A few year’s back Mary Costello had her first short story collection published by The Stinging Fly in Dublin. I loved it and invited Mary over to London to read at Word Factory and then again London Short Story Festival. With the launch of her first novel, Academy Street, Mary has enjoyed huge success and is fast becoming a household name. Take a look at this interview with Mary about short stories and her writing just after the release of that first collection.
McVeigh: Mary, I love the story of how your collection The China Factory came about, would you share that with us?
Costello: Thanks, Paul. I never had any dreams of being a writer when I was young. I grew up in the west of Ireland and came to college in Dublin when I was 17. I studied English in college and was a moderate reader.
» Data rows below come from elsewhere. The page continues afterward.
(** * shared-game-utils.js: fault reporter, accessibility annotator, sampler

  A shallow embedding of the three classes of [src/shared-game-utils.js]
  ([GameErrorHandler], [GameAccessibility], [GamePerformanceMonitor]) and
  the properties of their bounded histories, label fallbacks, live region
  and [init] guards.

  Conventions of the embedding.
  - A JS array is a [list]; [push] appends at the end, [shift] drops the
    head, [slice(-n)] keeps the last [n] entries.
  - A JS string is a [string] holding its UTF-8 bytes; the empty string is
    the only falsy string, as in JS.
  - Mutable objects become records that are passed in and returned.  The
    browser objects a method touches (window listeners, the document, the
    timer queue, the console) are an explicit environment record.
  - [performance.now()] is a rational number of milliseconds ([Q]), and the
    divisions the sampler performs are exact.  [Math.round] rounds to the
    nearest integer with ties towards plus infinity. *)

From Stdlib Require Import String Ascii Bool Arith ZArith QArith Qround Lia Lqa List.
From Stdlib Require Import DecimalString.
Import ListNotations.

Local Open Scope string_scope.
Local Open Scope nat_scope.
Local Open Scope list_scope.

(** ** JavaScript arrays *)

Module JSArray.

Section Ops.
Context {A : Type}.

(** [a.push(x)] *)
Definition push (a : list A) (x : A) : list A := a ++ [x].

(** [a.shift()]: removes the first entry (nothing on an empty array). *)
Definition shift (a : list A) : list A := tl a.

(** [a.slice(-n)]: the last [n] entries, all of them when there are
    fewer. *)
Definition slice_last (n : nat) (a : list A) : list A :=
  skipn (length a - n) a.

(** The idiom used for all three histories:
    [a.push(x); if (a.length > cap) a.shift();] *)
Definition push_capped (cap : nat) (a : list A) (x : A) : list A :=
  let a1 := push a x in
  if cap <? length a1 then shift a1 else a1.


End Ops.

End JSArray.

(** ** Console output, kept as structured events *)

Inductive ConsoleLevel := LevelLog | LevelWarn | LevelError.

Record ConsoleEntry := mkEntry {
entry_level : ConsoleLevel;
entry_text : string
}.

Definition Console := list ConsoleEntry.

(** ** Fault reporter: [class GameErrorHandler] *)

Module ErrorHandler.
Import JSArray.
When I was 22 something began to gnaw, some indefinable pang took hold. One sleepless night it just dropped down me out of the blue: I want to write. I have no idea where that came from, nor did I know where to start. I enrolled in an evening class in a local school, then later went to Listowel Writers Week where I discovered the names of short story writers – the Americans mostly – who, when I read them, sated an ache, big-time.
I sent out my first two stories and they were published, and one was shortlisted for a prize. I wrote one or two more, but had no luck placing them. And then I gave up sending work out. I had gotten married when I was 23 and moved to the suburbs, and I was teaching fulltime and I couldn’t seem to accommodate everything. Writing began to slip in the list of life’s priorities. But it always hung over me, a shadow, a burden, a half-secret. I did try to give it up – I didn’t write for long periods. I just wanted to be ‘normal’ again.
Of course it wouldn’t go away. Stories would push up and plague me until I had to write them.
The marriage broke up after ten years and I continued to scribble away. And then in 2010 I sent two stories to the literary magazineThe Stinging Fly. Both the editor Declan Meade and the writer Sean O’Reilly, who was guest editing an issue, liked them. Then Declan – who also runs Stinging Fly Press – asked if I had more. And I had, and he liked them well enough to want to publish a collection.
McVeigh: When you look back at your journey as writer is there anything you would change?
Costello: No, I don’t think so. I’m a relative late-comer to publishing, but I don’t think I could have done it differently. I don’t have any great facility to do a few things simultaneously, to multi-task. I suppose it took this long to surrender to writing. I’m writing fulltime now and this is a gift.
I’m a great believer in fate, too. Maybe things happen as they’re meant to happen. I don’t like to interfere too much or tweak fate’s buttons. And I don’t have regrets either. I feel very fortunate, incredibly grateful that people are reading these little stories of mine. When I think about this, it floors me.